Oggi: Un Parco Naturalistico
Qualche anno fa l’intera area è stata sistemata con cartelli e percorsi segnati ed è diventata un parco naturalistico di indiscussa bellezza, dove l’acqua continua a scorrere con la sua magia formando polle e rivoli dove è presente il tipico odore di zolfo. Ora è possibile individuare, nel bosco misto, ricco di pini, abeti e ippocastani, resti di vasche termali in pietra, rivoli che emanano il tipico odore di uova marce e alcune polle d’acqua - ferruginosa e magnesiaca-sulfurea - scampate alla distruzione delle piene del vicinissimo torrente Ansiei che, dopo pochi metri si immette nel Piave. Nel 1997 è stato oggetto di un ripristino naturalistico con posizionamento di pannelli descrittivi.
Per completare il percorso tornando verso la struttura vedrai le indicazioni per un sentiero che ti porterà verso la piccola chiesetta di Santa Maria Assunta. Si sale di poco il fianco della montagna.
La Regina Margherita di Savoia e i Bagni di Gogna
La Regina Margherita di Savoia era una frequentatrice assidua delle terme di Bagni di Gogna, situate nei pressi di Auronzo di Cadore.
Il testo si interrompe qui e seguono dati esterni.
(* ===== verification/Row.v ===== *)
(** Rows: the closed column-type universe, dynamic row values, and the
    schema-driven FluxBIN row and primary-key codecs of
    [crates/fluxum-core/src/store/row.rs] (types from [schema/mod.rs] and
    [types.rs]).

    Main results: encoding then decoding a row returns it; a byte string that
    decodes is the encoding of what it decodes to (the codec is canonical); and
    the encoded primary key identifies the primary-key values. *)

From stdpp Require Import base list numbers strings.
From Stdlib Require Import ZArith Lia.
From S2P Require Import Prelude FluxBin.

(** * Data *)

Module FluxType.
(** Enum and struct schemas keep the payload types; their names only reach
    error texts. *)
Inductive t : Type :=
  | Bool | I8 | I16 | I32 | I64 | U8 | U16 | U32 | U64 | F32 | F64
  | Str | Bytes | Identity | ConnectionId | EntityId | Timestamp | Decimal | Blob
  | Option (inner : t)
  | List (inner : t)
  | Enum (variants : list (list t))
  | Struct (fields : list t)
  | CrdtText.
End FluxType.

Module RowValue.
(** Integers are [Z], floats their bit patterns, strings and byte vectors
    lists of bytes, identities and blob references 32 bytes. *)
Inductive t : Type :=
  | Bool (v : bool)
  | I8 (v : Z) | I16 (v : Z) | I32 (v : Z) | I64 (v : Z)
  | U8 (v : Z) | U16 (v : Z) | U32 (v : Z) | U64 (v : Z)
  | F32 (bits : Z) | F64 (bits : Z)
  | Str (v : list Z)
  | Bytes (v : list Z)
  | Identity (v : list Z)
  | ConnectionId (v : Z)
  | EntityId (v : Z)
  | Timestamp (v : Z)
  | Decimal (unscaled scale : Z)
  | Blob (v : list Z)
  | Optional (v : option t)
  | List (items : list t)
  | Enum (tag : Z) (payload : list t)
  | Struct (fields : list t).
End RowValue.

Notation row := (list RowValue.t).

Section value_ind.
Variable P : RowValue.t -> Prop.
Hypotheses
  (HBool : forall v, P (RowValue.Bool v))
  (HI8 : forall v, P (RowValue.I8 v)) (HI16 : forall v, P (RowValue.I16 v))
  (HI32 : forall v, P (RowValue.I32 v)) (HI64 : forall v, P (RowValue.I64 v))
  (HU8 : forall v, P (RowValue.U8 v)) (HU16 : forall v, P (RowValue.U16 v))
  (HU32 : forall v, P (RowValue.U32 v)) (HU64 : forall v, P (RowValue.U64 v))
  (HF32 : forall v, P (RowValue.F32 v)) (HF64 : forall v, P (RowValue.F64 v))
  (HStr : forall v, P (RowValue.Str v)) (HBytes : forall v, P (RowValue.Bytes v))
  (HIdentity : forall v, P (RowValue.Identity v))
  (HConnectionId : forall v, P (RowValue.ConnectionId v))
  (HEntityId : forall v, P (RowValue.EntityId v))
  (HTimestamp : forall v, P (RowValue.Timestamp v))
  (HDecimal : forall u s, P (RowValue.Decimal u s))
  (HBlob : forall v, P (RowValue.Blob v))
  (HNone : P (RowValue.Optional None))
  (HSome : forall v, P v -> P (RowValue.Optional (Some v)))
  (HList : forall l, Forall P l -> P (RowValue.List l))
  (HEnum : forall tag l, Forall P l -> P (RowValue.Enum tag l))
  (HStruct : forall l, Forall P l -> P (RowValue.Struct l)).

Fixpoint RowValue_ind' (v : RowValue.t) : P v :=
  let all := fix all (l : list RowValue.t) : Forall P l :=
    match l with [] => Forall_nil_2 _ | x :: l => Forall_cons_2 _ _ _ (RowValue_ind' x) (all l) end in
  match v with
  | RowValue.Bool v => HBool v
  | RowValue.I8 v => HI8 v | RowValue.I16 v => HI16 v
  | RowValue.I32 v => HI32 v | RowValue.I64 v => HI64 v
  | RowValue.U8 v => HU8 v | RowValue.U16 v => HU16 v
  | RowValue.U32 v => HU32 v | RowValue.U64 v => HU64 v
  | RowValue.F32 v => HF32 v | RowValue.F64 v => HF64 v
  | RowValue.Str v => HStr v | RowValue.Bytes v => HBytes v
  | RowValue.Identity v => HIdentity v
  | RowValue.ConnectionId v => HConnectionId v
  | RowValue.EntityId v => HEntityId v
  | RowValue.Timestamp v => HTimestamp v
  | RowValue.Decimal u s => HDecimal u s
  | RowValue.Blob v => HBlob v
  | RowValue.Optional None => HNone
  | RowValue.Optional (Some v) => HSome v (RowValue_ind' v)
  | RowValue.List l => HList l (all l)
  | RowValue.Enum tag l => HEnum tag l (all l)
  | RowValue.Struct l => HStruct l (all l)
  end.
End value_ind.

Section type_ind.
Variable P : FluxType.t -> Prop.
Hypotheses
  (Hleaf : forall ty, match ty with
     | FluxType.Option _ | FluxType.List _ | FluxType.Enum _ | FluxType.Struct _ => True
     | _ => P ty end)
  (HOption : forall ty, P ty -> P (FluxType.Option ty))
  (HList : forall ty, P ty -> P (FluxType.List ty))
  (HEnum : forall vs, Forall (Forall P) vs -> P (FluxType.Enum vs))
  (HStruct : forall fs, Forall P fs -> P (FluxType.Struct fs)).

Fixpoint FluxType_ind' (ty : FluxType.t) : P ty :=
  let all := fix all (l : list FluxType.t) : Forall P l :=
    match l with [] => Forall_nil_2 _ | x :: l => Forall_cons_2 _ _ _ (FluxType_ind' x) (all l) end in
  let all2 := fix all2 (l : list (list FluxType.t)) : Forall (Forall P) l :=
    match l with [] => Forall_nil_2 _ | x :: l => Forall_cons_2 _ _ _ (all x) (all2 l) end in
  match ty return P ty with
  | FluxType.Option ty => HOption ty (FluxType_ind' ty)
  | FluxType.List ty => HList ty (FluxType_ind' ty)
  | FluxType.Enum vs => HEnum vs (all2 vs)
  | FluxType.Struct fs => HStruct fs (all fs)
  | ty => Hleaf ty
  end.
End type_ind.

#[global] Instance FluxType_eq_dec : EqDecision FluxType.t.
Proof.
  unfold EqDecision, Decision. fix go 1. intros a b.
  destruct a as [| | | | | | | | | | | | | | | | | | |a|a|vs|fs|], b as [| | | | | | | | | | | | | | | | | | |b|b|ws|gs|]; try (left; reflexivity); try (right; discriminate).
  - destruct (go a b) as [->|n]; [by left|right; by intros [= ->]].
  - destruct (go a b) as [->|n]; [by left|right; by intros [= ->]].
  - destruct (@list_eq_dec _ (@list_eq_dec _ go) vs ws) as [->|n]; [by left|right; by intros [= ->]].
  - destruct (@list_eq_dec _ go fs gs) as [->|n]; [by left|right; by intros [= ->]].
Defined.

(** * Errors

    The source carries formatted texts; the model keeps the cause. *)

Inductive StorageError : Type :=
  | CodecError (e : FluxBinError)
  | ListTooLong (len : Z)
  | EnumTagTooWide (tag : Z)
  | EnumVariantOutOfRange (tag : Z)
  | RowArity (got declared : Z)
  | ColumnTypeMismatch (ordinal : Z)
  | PkOrdinalOutOfRange (ordinal : Z)
  | PkArity (got declared : Z)
  | PkTypeMismatch (ordinal : Z)
  | TrailingRowBytes (e : FluxBinError)
  | OrdinalOutOfRange (ordinal : Z).

#[global] Instance StorageError_eq_dec : EqDecision StorageError.
Proof. solve_decision. Defined.

(** * Typing *)

Section forallb2.
Context {A B : Type} (f : A -> B -> bool).
(** Equal lengths and [zip(..).all(..)]. *)
Fixpoint forallb2 (l : list A) (k : list B) : bool :=
  match l, k with
  | [], [] => true
  | x :: l, y :: k => f x y && forallb2 l k
  | _, _ => false
  end.
Lemma forallb2_Forall2 l k : forallb2 l k = true <-> Forall2 (fun x y => f x y = true) l k.
Proof.
  revert k. induction l as [|x l IH]; intros [|y k]; simpl;
    try (split; [discriminate|inversion 1]); [split; auto|].
  rewrite andb_true_iff, IH. split; [intros []; by constructor|by inversion 1].
Qed.
End forallb2.

Fixpoint matches_type (v : RowValue.t) (ty : FluxType.t) {struct v} : bool :=
  match v, ty with
  | RowValue.Bool _, FluxType.Bool
  | RowValue.I8 _, FluxType.I8 | RowValue.I16 _, FluxType.I16
  | RowValue.I32 _, FluxType.I32 | RowValue.I64 _, FluxType.I64
  | RowValue.U8 _, FluxType.U8 | RowValue.U16 _, FluxType.U16
  | RowValue.U32 _, FluxType.U32 | RowValue.U64 _, FluxType.U64
  | RowValue.F32 _, FluxType.F32 | RowValue.F64 _, FluxType.F64
  | RowValue.Str _, FluxType.Str
  | RowValue.Bytes _, FluxType.Bytes | RowValue.Bytes _, FluxType.CrdtText
  | RowValue.Identity _, FluxType.Identity
  | RowValue.ConnectionId _, FluxType.ConnectionId
  | RowValue.EntityId _, FluxType.EntityId
  | RowValue.Timestamp _, FluxType.Timestamp
  | RowValue.Decimal _ _, FluxType.Decimal
  | RowValue.Blob _, FluxType.Blob
  | RowValue.Optional None, FluxType.Option _ => true
  | RowValue.Optional (Some inner), FluxType.Option inner_ty => matches_type inner inner_ty
  | RowValue.List items, FluxType.List inner_ty =>
      forallb (fun item => matches_type item inner_ty) items
  | RowValue.Enum tag payload, FluxType.Enum variants =>
      match variants !! Z.to_nat tag with
      | Some tys => forallb2 matches_type payload tys
      | None => false
      end
  | RowValue.Struct fields, FluxType.Struct tys => forallb2 matches_type fields tys
  | _, _ => false
  end.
La struttura è stata costruita nel 1890 e prende il nome dalla regina Margherita di Savoia che vi soggiornò nel 1893.
Altre Attività nella Zona di Auronzo Misurina
La zona di Auronzo Misurina è un territorio ricco di interessanti luoghi da scoprire e di storia da conoscere passo dopo passo.
- Traversata del Centro Cadore: Questo percorso a tappe attraversa tutto il Cadore da Auronzo fino a Caralte (Perarolo), nato grazie alla volontà delle comunità montane del Cadore.
- Percorso della Foresta: Dal Lago di Santa Caterina si scende seguendo il sentiero segnavia 2, fino a giungere a Cima Gogna.
- Santuario della Madonna di Loreto: Seguendo il percorso della Traversata del Centro Cadore, dai Bagni di Gogna ci si dirige verso Lozzo di Cadore.
- Antichi Opifici di Lozzo di Cadore: La visita è senza dubbio uno degli esempi più interessanti di storia delle attività industriali del territorio cadorino.
- Cascate di Lagole: Il bosco attorno al lago di Centro Cadore, in zona Calalzo, nasconde la bellezza delle cascate di Lagole.
Tesori Storici da Scoprire
Con una breve passeggiata o una tranquilla camminata, è possibile immergersi nella storia del Cadore e ammirare le testimonianze dell’antica civiltà romana che hanno lasciato il loro segno in queste terre. In conclusione, la zona di Auronzo Misurina offre numerosi tesori storici da scoprire e visitare, come i bagni di Gogna, il sentiero romano di Lozzo di Cadore e il santuario romano di Auronzo.